A large number of WTUF's office-holders and honorary chairmen hold positions in government bodies and party organs that play a lead role in directing United Front's activities.
Chinese observers have told the ABC this is a sure sign the foundation is approved by Beijing and the party, and a signature of many organisations involved in China's United Front activities.
There has been growing concern in Australia about some organisations seen to be linked to United Front.

What is United Front?

United Front is Beijing's over-arching strategy to enhance its reputation and power by wielding influence on Chinese citizens as well as expatriates in countries such as Australia.

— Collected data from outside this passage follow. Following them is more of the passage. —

(** Beyond the last key a fresh iterator goes on to the second block, or stays. *)
Lemma all_below key e :
  length chunks ≤ rank key index → e ∈ vec_data → cmp e.1 key = Lt.
Proof.
  intros Hr. rewrite <- (item_bytes_entries vec_data), <- (sb_concat _ _ _ _ Hb).
  intros (e0 & -> & (ch & Hin & He)%elem_of_concat)%list_elem_of_fmap. cbn.
  apply list_elem_of_lookup in Hin as [i Hi]. pose proof (lookup_lt_Some _ _ _ Hi).
  apply le_b_false, not_true_is_false, (chunk_below key i ch e0 Hi); [lia|done].
Qed.

Lemma rest_of_suffix oi ch : chunks !! (oi - 1) = Some ch → 0 < oi → rest_of oi ch 0 `suffix_of` vec_data.
Proof.
  intros Hj Hoi. rewrite <- (item_bytes_entries vec_data), <- (sb_concat _ _ _ _ Hb).
  rewrite <- (take_drop_middle _ _ _ Hj), concat_app, fmap_app. cbn [concat]. unfold rest_of.
  replace (S (oi - 1)) with oi by lia. apply suffix_app_r. done.
Qed.

Lemma sst_iter_seek_beyond it ch key :
  sst_iter_at it 1 0 ch 0 → length chunks ≤ rank key index →
  cok (sst_iter_seek (SeekBackward key) it) (λ it', ∃ pre, sst_yields it' pre ∧ pre `suffix_of` vec_data).
Proof.
  intros Hat Hr. unfold sst_iter_seek.
  destruct (index_seek_ok it 1 0 ch 0 (SeekBackward key) Hat) as (i' & Hi & Hat1).
  cbn [cursor_step snd] in Hi, Hat1. rewrite chunk_index_length, (decide_False (P:=_ < _)) in * by lia.
  eapply cok_lift_bind; [exact Hi|]. cbn beta iota. pose proof Hat as (_ & _ & _ & Hj & _).
  pose proof (lookup_lt_Some _ _ _ Hj) as Hlen. rewrite decide_True in Hat1 by lia.
  destruct (index !! 1) as [[k idx]|] eqn:E.
  - destruct (index_entry _ _ E) as (ch' & Hj' & Ek). cbn in Ek. subst k.
    eapply cok_bind; [by eapply data_iter_seek_ok|]. intros it' Hat2.
    eapply cok_lift; [done|]. cbn [cursor_step snd] in Hat2.
    replace (if decide (rank key ch' < length ch') then rank key ch' else 0) with 0 in Hat2.
    { eexists. split; [by eapply sst_iter_at_yields|]. by apply rest_of_suffix; [|lia]. }
    case_decide as Hlt; [|done]. exfalso.
    destruct (lookup_lt_is_Some_2 _ _ Hlt) as [e He].
    apply (Nat.lt_irrefl (rank key ch')), (rank_spec key ch' _ e (chunk_sorted _ _ _ csorted Hj') He).
    apply le_b_false, not_true_is_false, (chunk_below key 1 ch' e Hj').
    + apply lookup_lt_Some in Hj'. lia.
    + by eapply list_elem_of_lookup_2.
  - eapply cok_bind; [by eapply (cok_lift load _ _ (λ it2, sst_iter_at it2 (1 + 1) 0 ch 0))|]. intros it2 Hat2. cbn beta in Hat2.
    eapply cok_lift; [done|]. eexists. split; [eapply sst_iter_at_yields, Hat2|].
    apply lookup_ge_None in E. rewrite chunk_index_length in E.
    replace (rest_of (1 + 1) ch 0) with (rest_of 1 ch 0); [by apply rest_of_suffix; [|lia]|].
    unfold rest_of. by rewrite !(drop_ge chunks) by lia.
Qed.

Lemma beyond_rank key : seek_range (SeekBackward key) vec_data = [] → length chunks ≤ rank key index.
Proof.
  intros He. destruct (decide (length chunks ≤ rank key index)) as [|Hlt]; [done|]. exfalso.
  destruct (lookup_lt_is_Some_2 chunks (rank key index)) as [ch Hj]; [lia|].
  destruct (rest_of_backward key ch Hj) as [Hr Hrest]. rewrite He in Hrest.
  unfold rest_of in Hrest. apply fmap_nil_inv, app_eq_nil in Hrest as [E _].
  apply (f_equal length) in E. rewrite length_drop in E. cbn in E. lia.
Qed.

Lemma sst_iter_seek_fresh it ch s :
  sst_iter_at it 1 0 ch 0 →
  cok (sst_iter_seek s it) (λ it', ∃ pre, sst_yields it' (pre ++ seek_range s vec_data) ∧
                                          seek_overrun s vec_data pre).
Proof.
  intros Hat. assert (seekable s ∨ ∃ key, s = SeekBackward key ∧ seek_range s vec_data = [])
    as [Hs|(key & -> & He)].
  { destruct s as [| |key]; [left; intros He; by destruct (sd_nonempty _ _ Hok)|by left|].
    destruct (decide (seek_range (SeekBackward key) vec_data = [])); [eauto|left; intros He; done]. }
  - eapply cok_impl; [apply sst_iter_seek_ok; by do 4 eexists|]. intros it' [_ Hy].
    exists []. split; [by apply Hy|]. apply seek_overrun_nil, Hok.
  - pose proof (beyond_rank key He) as Hr.
    eapply cok_impl; [by eapply sst_iter_seek_beyond|]. intros it' (pre & Hy & Hsuf).
    exists pre. unfold seek_overrun. rewrite He, app_nil_r. split_and!; [done| |done].
    intros e Hin. apply (all_below key e Hr). destruct Hsuf as [l' ->]. set_solver.
Qed.

Lemma sst_iter_run_ok cmds it :
  sst_iter_inv it → cok (sst_iter_run it cmds) (λ r, sst_iter_inv r.2).
Proof.
  revert it. induction cmds as [|cmd cmds IH]; intros it Hinv; cbn [sst_iter_run]; [by eapply cok_lift|].
  apply (cok_bind load _ _ (λ r, sst_iter_inv r.2)).
  - destruct cmd as [| |s]; cbn [sst_iter_step].
    + destruct Hinv as (oi & j & ch & od & Hat). eapply cok_impl; [by eapply sst_iter_next_ok|].
      intros r (_ & oi' & j' & ch' & od' & ? & _). by do 4 eexists.
    + by apply sst_iter_prev_ok.
    + eapply cok_bind; [by apply sst_iter_seek_ok|]. intros it' [? _]. by eapply cok_lift.
  - intros r Hr. eapply cok_bind; [by apply IH|]. intros rs Hrs. by eapply cok_lift.
Qed.
End iter_laws.

Section iter_correct.
Context `{IE : IntegerEncoding} {CRC : Crc32} {LZ : Lz4} {IT : Itertools}.
Context {DH : DefaultHasher} {FL : F64}.
Context {IEL : IntegerEncodingLaws} {CRCL : Crc32Laws} {LZL : Lz4Laws} {ITL : ItertoolsLaws}.
Context {FLL : F64Laws}.

Lemma sst_yields_run {C} {CC : Cache BlockKey BlockType C} {CL : CacheLaws BlockKey BlockType C} load it l :
  sst_yields load it l →
  cok load (sst_iter_run it (replicate (length l + 1) CmdNext)) (λ r, r.1 = (Some <$> l) ++ [None]).
Proof.
  revert it. induction l as [|kv l IH]; intros it Hy; cbn [length plus replicate sst_iter_run sst_iter_step].
  - eapply cok_bind; [exact (Hy 1)|]. intros r [Hr _].
    eapply cok_bind; [by eapply (cok_lift load _ ([], r.2) (λ rs, rs = ([], r.2)))|].
    intros rs ->. eapply cok_lift; [done|]. by rewrite Hr.
  - eapply cok_bind; [exact Hy|]. intros r (Hr & Hl). eapply cok_bind; [by apply IH|].
    intros rs Hrs. eapply cok_lift; [done|]. cbn [fst]. by rewrite Hr, Hrs.
Qed.

Lemma sst_yields_iter load it l :
  sst_yields (CC:=no_cache) (CL:=no_cache_laws) load it l → iter_exhausts it l.
Proof.
  revert it. induction l as [|kv l IH]; intros it Hy; cbn [iter_exhausts].
  - intros n. specialize (Hy n). revert it Hy. induction n as [|n IHn]; intros it Hy; [done|].
    cbn [iter_ends try_next sst_iter_iter].
    destruct (Hy () I) as ([o it'] & c' & -> & (Ho & Hr) & _). cbn [fst snd] in *. subst o.
    eexists. split; [done|]. by apply IHn.
  - cbn [try_next sst_iter_iter]. destruct (Hy () I) as ([o it'] & c' & -> & (Ho & Hr) & _).
    cbn [fst snd] in *. subst o. eexists. split; [done|]. by apply IH.
Qed.

(** Through the trait, a built table holds its data. *)
Lemma sst_table_holds config t vec_data chunks :
  sst_data_ok config vec_data → sst_built config t vec_data chunks → sst_clear t →
  2 ≤ cfg_data_restart_interval config → 2 ≤ cfg_index_restart_interval config →
  table_holds t vec_data.
Proof.
  intros Hok Hb Hcl Hdi Hii. split.
  - apply Hok.
  - intros k. cbn [table_query sst_table].
    destruct (sst_query_built config t vec_data chunks Hok Hb k Hcl) as (found & _ & -> & _). done.
  - destruct (sst_iter_new_ok config t vec_data chunks Hok Hb Hcl Hdi Hii
      (CC:=no_cache) (CL:=no_cache_laws) (λ k, sst_load t k.2) (λ _, eq_refl) () I) as (it & c' & Hn & (ch & Hat) & _).
    exists it. cbn [table_iter sst_table]. rewrite Hn. split; [done|].
    pose proof (sst_iter_at_yields config t vec_data chunks Hok Hb Hcl Hdi Hii
      (CC:=no_cache) (CL:=no_cache_laws) (λ k, sst_load t k.2) (λ _, eq_refl) it 1 0 ch 0 Hat) as Hy.
    rewrite (rest_of_first config t vec_data chunks Hb ch) in Hy by apply Hat. 
    by eapply iter_exhausts_yields, sst_yields_iter.
  - apply Hb.
Qed.

Lemma sst_table_seeks config t vec_data chunks :
  sst_data_ok config vec_data → sst_built config t vec_data chunks → sst_clear t →
  2 ≤ cfg_data_restart_interval config → 2 ≤ cfg_index_restart_interval config →
  table_seeks t vec_data.
Proof.
  intros Hok Hb Hcl Hdi Hii. pose proof (λ o, eq_refl : sst_load t o = sst_load t o) as Hl.
  destruct (sst_iter_new_ok config t vec_data chunks Hok Hb Hcl Hdi Hii
    (CC:=no_cache) (CL:=no_cache_laws) (λ k, sst_load t k.2) Hl () I) as (it & c' & Hn & (ch & Hat) & _).
  assert (table_iter t = Ok it) as Hit by (cbn [table_iter sst_table]; by rewrite Hn).
  split.
  - exists it. split; [done|].
    pose proof (sst_iter_at_yields config t vec_data chunks Hok Hb Hcl Hdi Hii
      (CC:=no_cache) (CL:=no_cache_laws) (λ k, sst_load t k.2) Hl it 1 0 ch 0 Hat) as Hy.
    rewrite (rest_of_first config t vec_data chunks Hb ch) in Hy by apply Hat. by eapply sst_yields_iter.
  - intros s. exists it. unfold seek, table_iter_seek, sst_table, sst_iter_seek_iter.
    destruct (sst_iter_seek_fresh config t vec_data chunks Hok Hb Hcl Hdi Hii
      (CC:=no_cache) (CL:=no_cache_laws) (λ k, sst_load t k.2) Hl it ch s Hat () I)
      as (it' & c2 & Hsk & (pre & Hy & Hov) & _).
    exists it', pre. rewrite Hsk. split_and!; [done..| |done]. by eapply sst_yields_iter.
Qed.

(** C26: over a table built from any sorted data (not empty, keys and values below 4 GiB),
    with restart intervals of two at least and no block that runs into the inverted checksum
    test, no sequence of steps and seeks fails; and a seek after it, to the start, to the
    end or to a key that is not above all others, is followed by exactly what is stored of
    the data from there on, in order, and then by the end.  (A seek above all keys is not:
    [sst_iter_seek_past_end].)  The blocks may come from any coherent cache. *)
Theorem sst_iter_correct d config gen data level io_type seeds :
  let vec_data := stored_data data in
  sst_data_ok config vec_data → file_content d gen = [] →
  (∀ n, sst_data_size config vec_data = Ok n → fits_u32 n) →
  2 ≤ cfg_data_restart_interval config → 2 ≤ cfg_index_restart_interval config →
  ∃ t d', sst_new d config gen data level io_type seeds = Ok (t, d') ∧
    (fits_u32 (2 * length (file_content d' gen)) → sst_clear t →
     ∀ C (CC : Cache BlockKey BlockType C) (CL : CacheLaws BlockKey BlockType C) load c,
       cache_coherent load c → (∀ o, load (gen, o) = sst_load t o) →
       ∀ cmds s, seekable vec_data s →
       ∃ outs it c', cbind (sst_iter_new t) (λ it0, cbind (sst_iter_run it0 cmds) (λ r,
                       cbind (sst_iter_seek s r.2) (λ it1,
                       sst_iter_run it1 (replicate (length (seek_range s vec_data) + 1) CmdNext)))) c
                     = (Ok (outs, it), c') ∧
                     outs = (Some <$> seek_range s vec_data) ++ [None] ∧ cache_coherent load c').
Proof.
  intros vec_data Hok Hd Hsize Hdi Hii. rewrite <- sst_new_stored by lia. fold vec_data.
  destruct (sst_new_written config d gen vec_data level io_type seeds Hok Hd Hsize)
    as (t & d' & chunks & filter & Hnew & Hw & Hwf & Hmark & _).
  exists t, d'. split; [done|]. intros Hfit Hcl C CC CL load c Hc Hload cmds s Hs.
  pose proof (sst_new_built _ _ _ _ _ _ _ _ Hw Hwf Hmark Hfit) as Hb.
  assert (∀ o, load (st_gen t, o) = sst_load t o) as Hload'.
  { by rewrite (proj1 (sw_gen _ _ _ _ _ _ _ _ Hw)). }
  assert (cok load (cbind (sst_iter_new t) (λ it0, cbind (sst_iter_run it0 cmds) (λ r,
    cbind (sst_iter_seek s r.2) (λ it1,
    sst_iter_run it1 (replicate (length (seek_range s vec_data) + 1) CmdNext)))))
    (λ r, r.1 = (Some <$> seek_range s vec_data) ++ [None])) as Hrun.
  { eapply cok_bind; [by apply (sst_iter_new_ok config t vec_data chunks)|]. intros it0 [ch Hat].
    eapply cok_bind; [apply (sst_iter_run_ok config t vec_data chunks); try done; by do 4 eexists|].
    intros r Hinv. eapply cok_bind; [by apply (sst_iter_seek_ok config t vec_data chunks)|].
    intros it1 [_ Hy]. by apply sst_yields_run, Hy. }
  destruct (Hrun c Hc) as ([outs it] & c' & Hr & Ho & Hc'). by exists outs, it, c'.
Qed.
End iter_correct.

Module SSTableIterSample.
Import Reference SSTableSample.

Lemma sst_iter_correct_witness :
  ∃ t d', built = Ok (t, d') ∧ 2 ≤ cfg_data_restart_interval config ∧
  ∃ it, (cbind (sst_iter_new t) (λ it0, cbind (sst_iter_run it0 [CmdNext; CmdPrev; CmdSeek SeekLast]) (λ r,
         cbind (sst_iter_seek (SeekBackward [x01; x01]) r.2) (λ it1,
         sst_iter_run it1 [CmdNext; CmdNext; CmdNext]))) ()).1
        = Ok ([Some ([x01; x02], None); Some ([x03], Some [x0b; x0c]); None], it).
Proof.
  assert (2 ≤ cfg_data_restart_interval config) as H2 by (vm_compute; lia).
  destruct (sst_iter_correct ∅ config 7 data 2 IoBuf (11, 22)%Z data_ok fresh data_fits H2
    ltac:(vm_compute; lia)) as (t & d' & Hn & Ht).
  exists t, d'. split; [exact Hn|]. split; [exact H2|]. destruct (built_clear t d' Hn) as [Hc Hf].
  destruct (Ht Hf Hc unit no_cache no_cache_laws (λ k, sst_load t k.2) () I (λ _, eq_refl)
    [CmdNext; CmdPrev; CmdSeek SeekLast] (SeekBackward [x01; x01])) as (outs & it & c' & Hr & Ho & _).
  { intros E. discriminate E. }
  exists it. change (replicate _ CmdNext) with [CmdNext; CmdNext; CmdNext] in Hr. rewrite Hr, Ho. reflexivity.
Defined.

At its highest level, it is backed by President Xi Jinping himself.
"The goal of China's United Front in the last decade is to serve China's rise, mobilise the outside world as much as possible, to serve China's interests and policies, especially the Belts and Roads Initiatives," said Dr Wu Qiang, a political analyst who has spent years monitoring China's United Front activities.
In 2015 President Xi decreed that the United Front program was to be substantially ramped-up.
"The activities of United Front, funds, and effectiveness have increased significantly," Dr Wu said.
United Front activities are funded out of a $293 billion annual budget earmarked for "stability maintenance". That amount is divided up between United Front and other projects.
United Front operates through companies and organisations that are seemingly independent of the Government and Party to exert influence on the activities and public pronouncements of Chinese individuals at home and abroad.
This influence neutralises China critics and rewards its supporters.
Most of these organisations don't outwardly declare themselves to be United Front.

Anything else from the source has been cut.